ボッティチェリ展。

行ったはいいが、お目当てのところは閉まっていた。仕方がないまた来よう、と思う。しかし、その”また”が来ない。このようなこと、ままあることである。ウフィツィ美術館もそのひとつ。
ずいぶん昔になるがフィレンツェへ行った。もちろんウフィツィ美術館へ行くことが最大目的。が、ウフィツィ美術館は閉まっていた。その少し前に爆弾騒ぎがあり、ウフィツィ美術館もその一部に被害を受けたらしい。で、暫らく閉鎖していた。ボッティチェリの≪春(プリマヴェーラ)≫も≪ヴィーナスの誕生≫も観ることができなかった。
仕方ないまた来よう、と思っていた。が、その”また”が今日まで来なかった。
ボッティチェリは誰にも好まれる絵描きである。私も好き。ボッティチェリが嫌いだという人は、まあいないのじゃないか。洋の東西を問わず。

東京都美術館でのボッティチェリ展。
日伊国交樹立150周年を記念する企画展。
目玉は、≪聖母子(書物の聖母)≫。

上野の東京都美術館、企画展の入口の扱いはいつもこう。時には変化をつけてもよかろうに、と思う。
それはそうとして、ボッティチェリの作品が20点ばかり来ている。その周辺の作品も多く。

ボッティチェリ≪ラーマ家の東方三博士の礼拝≫。
1475/76年頃。テンペラ、板。ウフィツィ美術館蔵。
中央、聖母子の前にひざまずいている男は、ルネサンス期フィレンツェを築いたコジモ・デ・メディチ。この絵には、その他メディチ家の多くの男が描かれている。
そして右端には、この絵を描いたサンドロ・ボッティチェリの姿も。

この男である。
小さなものを拡大したので、モワレが起きているが。
サンドロ・ボッティチェリ、1444/45年生まれと言われる。ということは、この頃は30を少し過ぎた頃。既に自らの工房を構えていた。

ボッティチェリ≪バラ園の聖母≫。
1468/69年頃。テンペラ、板。ウフィツィ美術館蔵。

ボッティチェリ≪書斎の聖アウグスティヌス(聖アウグスティヌスに訪れた幻視)≫。フレスコ画。オニサンティ聖堂蔵。

ボッティチェリ≪美しきシモネッタの肖像≫。
1480−85年頃。テンペラ、板。所蔵先は、なんと、丸紅株式会社。
シモネッタ、ルネサンス期フィレンツェを代表する美女であった、という。23歳という若さで夭折したから、なおのこそ。

ボッティチェリ≪パリスの審判≫。
1485/88年頃。テンペラ、板。
サンドロ・ボッテチェリ、1444年か45年に生まれた。1460年、15歳の頃、フィリッポ・リッピの工房へ入門している。1467年、ヴェロッキオの工房へも参加。1470年、25歳の頃、自らの工房を構える。

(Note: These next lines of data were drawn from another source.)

(* ===== verification/RabbitBus.v ===== *)
(** The RabbitMQ event bus (src/rabbitmq/rabbitmq.go; src/internal/handlerpanic,
    src/internal/busshutdown): how deliveries are resolved, and how consumers
    share a channel and are shut down.

    Subscribers, consume loops, the tasks of their pools and closers are threads
    over one bus; a critical section of the bus is one call.  The broker, the
    handlers and the contexts answer arbitrarily; logging and tracing are left
    out.  The model has one bus on its channel: what several buses that share a
    channel do to one another (the prefetch that one sets for the consumers of
    the other, tags told apart by the address of their bus) is not covered. *)

From Stdlib Require Import Ascii.
From stdpp Require Import base list strings.
From S2P Require Import Prelude Regex Paths GoStrings Code Threads WorkerPool.

#[local] Open Scope Z_scope.

Definition Canceled : string := "context canceled".
Definition DeadlineExceeded : string := "context deadline exceeded".

(** * Deliveries *)

Record Delivery := mkDelivery { dl_id : nat; dl_Body : string }.

Inductive ROp :=
  (* a delivery *)
  | RHandler (d : Delivery)
  | RAck (d : Delivery)
  | RNack (d : Delivery) (requeue : bool)
  | RSubmit (p : nat) (d : Delivery)         (* processor.Submit of the delivery's task *)
  | RTaskDone (p : nat)                      (* the worker is done with the task *)
  (* a loop *)
  | RReceive                                 (* the select of consumeLoop *)
  | RCancelCtx (tag : nat)
  | RBrokerCancel (tag : nat)                (* ch.Cancel *)
  | RPoolClose (p : nat)                     (* processor.Close(context.Background()) *)
  | RExit (stopped : nat)                    (* its last critical section *)
  (* a subscriber *)
  | RPoolNew                                 (* workerpool.New, with valid options *)
  | RCtxErr
  | RCheckClosed
  | RQueueDeclare (topic : string)
  | RNextTag                                 (* the critical section of startConsumer *)
  | RLockConsume                             (* consumeMu, or ctx.Done() *)
  | RQos (prefetch : Z)
  | ROwned                                   (* qosOwnedByPool *)
  | RSetOwned
  | RConsume (topic : string) (tag : nat) (prefetch : Z)
  | RUnlockConsume
  | RRegister (tag : nat)                    (* registerConsumer *)
  | RGo (topic : string) (tag stopped : nat) (processor : option nat)
  (* Close *)
  | RClose
  | RWait (stopped : nat)                    (* busshutdown.Wait *)
  (* Publish *)
  | RConfirm                                 (* confirmOnce.Do, and confirmErr *)
  | RPublish (topic payload : string)
  | RPublishDeferred (topic payload : string)
  | RWaitConfirm.

(** What a loop receives. *)
Inductive Received := RcDone | RcClosed | RcDelivery (d : Delivery).

Definition RRes (o : ROp) : Type :=
  match o with
  | RHandler _ => Handled
  | RReceive => Received
  | RAck _ | RNack _ _ | RSubmit _ _ | RBrokerCancel _ | RPoolClose _ | RCtxErr | RQueueDeclare _ | RLockConsume | RQos _
  | RConsume _ _ _ | RWait _ | RConfirm | RPublish _ _ | RPublishDeferred _ _ => option error
  | RWaitConfirm => bool + error
  | RCancelCtx _ | RExit _ | RSetOwned | RUnlockConsume | RGo _ _ _ _ | RTaskDone _ => unit
  | RCheckClosed | ROwned => bool
  | RNextTag | RPoolNew => nat
  | RRegister _ => option nat
  | RClose => option (list nat * nat)
  end.

Definition isContextDoneErr (err : error) : bool := error_is Canceled err || error_is DeadlineExceeded err.

Definition resolveDelivery (d : Delivery) (herr : option error) : Code RRes unit :=
  match herr with
  | Some err => call (RNack d (isContextDoneErr err)) ;; mret tt
  | None => call (RAck d) ;; mret tt
  end.

Definition handleDelivery (d : Delivery) : Code RRes unit :=
  h ← call (RHandler d);
  resolveDelivery d (Recover h).

(** The closure given to the pool; it ends with the handler's error or panics on. *)
Definition deliveryTask (d : Delivery) : Code RRes Handled :=
  h ← call (RHandler d);
  match (h : Handled) with
  | HPanic p => call (RNack d false) ;; mret (HPanic p)
  | HReturn herr => resolveDelivery d herr ;; mret (HReturn herr)
  end.

(** A worker of the pool [p] with that closure; [workerpool.runTask] recovers. *)
Definition RProg := Code RRes (option error).
Definition poolTask (p : nat) (d : Delivery) : RProg := deliveryTask d ;; call (RTaskDone p) ;; mret None.

(** An accepted submission starts a [poolTask] (see [exec]). *)
Definition submitDelivery (p : nat) (d : Delivery) : Code RRes unit :=
  err ← call (RSubmit p d);
  match (err : option error) with
  | Some _ => call (RNack d true) ;; mret tt
  | None => mret tt
  end.

(** * Consumers *)

(** [processor] is the pool, [None] for nil.  [false] is a loop that goes on
    beyond [fuel] deliveries. *)
Fixpoint receiveLoop (fuel : nat) (processor : option nat) : Code RRes bool :=
  match fuel with
  | O => mret false
  | S fuel =>
    r ← call RReceive;
    match (r : Received) with
    | RcDone | RcClosed => mret true
    | RcDelivery d => match processor with Some p => submitDelivery p d | None => handleDelivery d end ;; receiveLoop fuel processor
    end
  end.
Definition consumeLoop (fuel : nat) (tag stopped : nat) (processor : option nat) : RProg :=
  ended ← receiveLoop fuel processor;
  if (ended : bool) then
    call (RCancelCtx tag) ;;
    call (RBrokerCancel tag) ;;
    match processor with Some p => call (RPoolClose p) ;; mret tt | None => mret tt end ;;
    call (RExit stopped) ;;
    mret None
  else mret None.

Definition plainAfterPool (topic : string) : error :=
  Errorf "failed to consume queue %q: a SubscribeWithOptions call has already changed this channel's default prefetch; a plain Subscribe consumer created now would silently inherit it instead of the channel's original prefetch. Use a dedicated *amqp.Channel for plain Subscribe calls made after SubscribeWithOptions on this EventBus"
    [topic] [].

(** The tag of the consumer; [consumeMu] is released on every return. *)
Definition startConsumer (topic : string) (prefetch : Z) : Code RRes (nat + error) :=
  tag ← call RNextTag;
  err ← call RLockConsume;
  match (err : option error) with
  | Some err => mret (inr err)
  | None =>
    ready ← (if 0 <? prefetch then
               err ← call (RQos prefetch);
               match (err : option error) with
               | Some err => mret (Some (Errorf "failed to configure prefetch for queue %q: %w" [topic] [err]))
               | None => call RSetOwned ;; mret None
               end
             else
               owned ← call ROwned;
               mret (if (owned : bool) then Some (plainAfterPool topic) else None));
    match (ready : option error) with
    | Some err => call RUnlockConsume ;; mret (inr err)
    | None =>
      err ← call (RConsume topic tag prefetch);
      call RUnlockConsume ;;
      mret (match (err : option error) with
            | Some err => inr (Errorf "failed to consume queue %q: %w" [topic] [err])
            | None => inl tag
            end)
    end
  end.

Definition busClosed : error := Errorf "event bus is closed" [] [].
Definition subscribeErr (topic : string) (err : error) : error := Errorf "failed to subscribe to queue %q: %w" [topic] [err].
Definition nilHandler (topic : string) : error := Errorf "failed to subscribe to queue %q: handler must not be nil" [topic] [].

Definition subscribe (topic : string) (hasHandler : bool) (processor : option nat) (prefetch : Z) : RProg :=
  if negb hasHandler then mret (Some (nilHandler topic))
  else
    err ← call RCtxErr;
    match (err : option error) with
    | Some err => mret (Some err)
    | None =>
      closed ← call RCheckClosed;
      if (closed : bool) then mret (Some (subscribeErr topic busClosed))
      else
        err ← call (RQueueDeclare topic);
        match (err : option error) with
        | Some err => mret (Some (Errorf "failed to declare queue %q: %w" [topic] [err]))
        | None =>
          r ← startConsumer topic prefetch;
          match (r : nat + error) with
          | inr err => mret (Some err)
          | inl tag =>
            r ← call (RRegister tag);
            match (r : option nat) with
            | None => call (RCancelCtx tag) ;; call (RBrokerCancel tag) ;; mret (Some (subscribeErr topic busClosed))
            | Some stopped => call (RGo topic tag stopped processor) ;; mret None
            end
          end
        end
    end.

Definition Subscribe (topic : string) (hasHandler : bool) : RProg := subscribe topic hasHandler None 0.

Definition SubscribeWithOptions (topic : string) (hasHandler : bool) (Workers QueueCapacity : Z) : RProg :=
  if negb hasHandler then mret (Some (nilHandler topic))
  else
    err ← call RCtxErr;
    match (err : option error) with
    | Some err => mret (Some err)
    | None =>
      closed ← call RCheckClosed;
      if (closed : bool) then mret (Some (subscribeErr topic busClosed))
      else match WorkerPool.New Workers QueueCapacity with
      | inr err => mret (Some (Errorf "failed to subscribe to queue %q: invalid worker options: %w" [topic] [err]))
      | inl _ =>
        processor ← call RPoolNew;
        err ← subscribe topic hasHandler (Some processor) (GoStrings.wrap64 (Workers + QueueCapacity));
        match (err : option error) with
        | Some err => call (RPoolClose processor) ;; mret (Some err)
        | None => mret None
        end
      end
    end.

Fixpoint cancelAll (tags : list nat) : Code RRes unit :=
  match tags with [] => mret tt | t :: tags => call (RCancelCtx t) ;; cancelAll tags end.
Definition Close : RProg :=
  r ← call RClose;
  match (r : option (list nat * nat)) with
  | None => mret None
  | Some (tags, stopped) => cancelAll tags ;; call (RWait stopped)
  end.

(** Messages are sent persistent, to the default exchange. *)
Definition Publish (publisherConfirms : bool) (topic payload : string) : RProg :=
  err ← call RCtxErr;
  match (err : option error) with
  | Some err => mret (Some err)
  | None =>
    if negb publisherConfirms then call (RPublish topic payload)
    else
      err ← call RConfirm;
      match (err : option error) with
      | Some err => mret (Some (Errorf "failed to enable publisher confirms for queue %q: %w" [topic] [err]))
      | None =>
        err ← call (RPublishDeferred topic payload);
        match (err : option error) with
        | Some err => mret (Some (Errorf "failed to publish to queue %q: %w" [topic] [err]))
        | None =>
          r ← call RWaitConfirm;
          mret (match (r : bool + error) with
                | inr err => Some (Errorf "failed waiting for publisher confirm on queue %q: %w" [topic] [err])
                | inl false => Some (Errorf "broker nacked publish to queue %q" [topic] [])
                | inl true => None
                end)
        end
      end
  end.

(** * A plain consumer *)

(** How a delivery is resolved. *)
Inductive Resolution := Acked | Nacked (requeue : bool).
Definition resolution (d : Delivery) (v : Resolution) : ROp := match v with Acked => RAck d | Nacked requeue => RNack d requeue end.
(** What a handler's end calls for: the message is acknowledged on success,
    returned to the queue when the handler was cut off by its context, and
    dropped otherwise, after a panic too. *)
Definition verdict (h : Handled) : Resolution :=
  match h with
  | HReturn None => Acked
  | HReturn (Some err) => Nacked (error_is "context canceled" err || error_is "context deadline exceeded" err)
  | HPanic _ => Nacked false
  end.

(** What a thread has at hand: a delivery received and not handled yet, or one
    that is to be resolved. *)
Inductive Hand := HNone | HGot (d : Delivery) | HDue (d : Delivery) (v : Resolution).
Definition waitingH (h : Hand) : list Delivery := match h with HGot d => [d] | _ => [] end.
Definition pendingH (h : Hand) : list (Delivery * Resolution) := match h with HDue d v => [(d, v)] | _ => [] end.

Definition allowedD (ph : option Hand) (o : ROp) : Prop :=
  match ph with
  | Some HNone => o = RReceive
  | Some (HGot d) => o = RHandler d
  | Some (HDue d v) => o = resolution d v
  | None => False
  end.
Definition nextD (ph : option Hand) (o : ROp) : RRes o → option Hand :=
  match o return RRes o → option Hand with
  | RReceive => λ r, match r with RcDelivery d => Some (HGot d) | _ => None end
  | RHandler d => λ h, Some (HDue d (verdict h))
  | RAck _ | RNack _ _ => λ _, Some HNone
  | _ => λ _, ph
  end.

Lemma handle_follows d : follows RRes allowedD nextD (λ ph _, ph = Some HNone) (Some (HGot d)) (handleDelivery d).
Proof. split; [done|]. intros [[err|]|p]; simpl; (split; [done|]); by intros _. Qed.
Lemma receive_follows fuel :
  follows RRes allowedD nextD (λ ph ended, ph = if (ended : bool) then None else Some HNone) (Some HNone) (receiveLoop fuel None).
Proof.
  induction fuel as [|fuel IH]; [done|]. split; [done|]. intros [| |d]; [done..|]. cbn [nextD].
  eapply follows_bind; [apply handle_follows|]. intros ph _ ->. exact IH.
Qed.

ボッティチェリの師・フィリッポ・リッピの≪聖母子≫。
1436年頃、板に移されたテンペラ。

ボッティチェリの師匠のフィリッピ・リッピの息子であるフィリピーノ・リッピ、一時、ボッティチェリ工房の弟子となる。
フィリピーノ・リッピ≪幼児キリストを礼拝する聖母≫。
1478年頃。テンペラ、板。
本展の音声ガイド、ベテラン声優の二人であった。池田秀一と池田昌子。淀みなく、静謐な語りではあるのであるが、ベテラン声優のお名前を知らないということもあり、イマひとつであった。
トンド、円形の作品も多くあった。
東京都美術館、65歳以上には入館料を割り引いている。一般1600円のところ、65歳以上は1000円。
これも日本では少ない。年寄り割引きをやっているところでも、その町や市にすんでいることが条件になっていることが多い。東京都、太っ腹なんだ。

本展の目玉である。
ボッティチェリ≪聖母子(書物の聖母)≫。
1482/83年頃。テンペラ、板。ミラノ、ポルディ・ベッツォーリ美術館蔵。
ところで、ウフィツィ美術館を知らない私のボッティチェリ、その一点はルーヴルにある。
ドゥノン翼を進んだ階段を≪サモトラケのニケ≫を正面に見て上がり、右へ入った部屋に。
ボッティチェリ≪若い婦人に贈物をするヴィーナスと三美神≫。
1480/83年、フレスコ画。
漆喰がところどころ剥げ落ちている。
が、美しい。



今日、3月10日。東京大空襲の日である。
太平洋戦争末期、日本は手酷い攻撃を受けた。
1945年(昭和20年)3月10日、東京は凄まじい空襲、爆撃を受けた。東京の下町、ことごとく焼き尽くされた。
10万人以上の人が死んだ。虐殺である。
今日、今上天皇は祈っておられるであろう。3月10日という時を。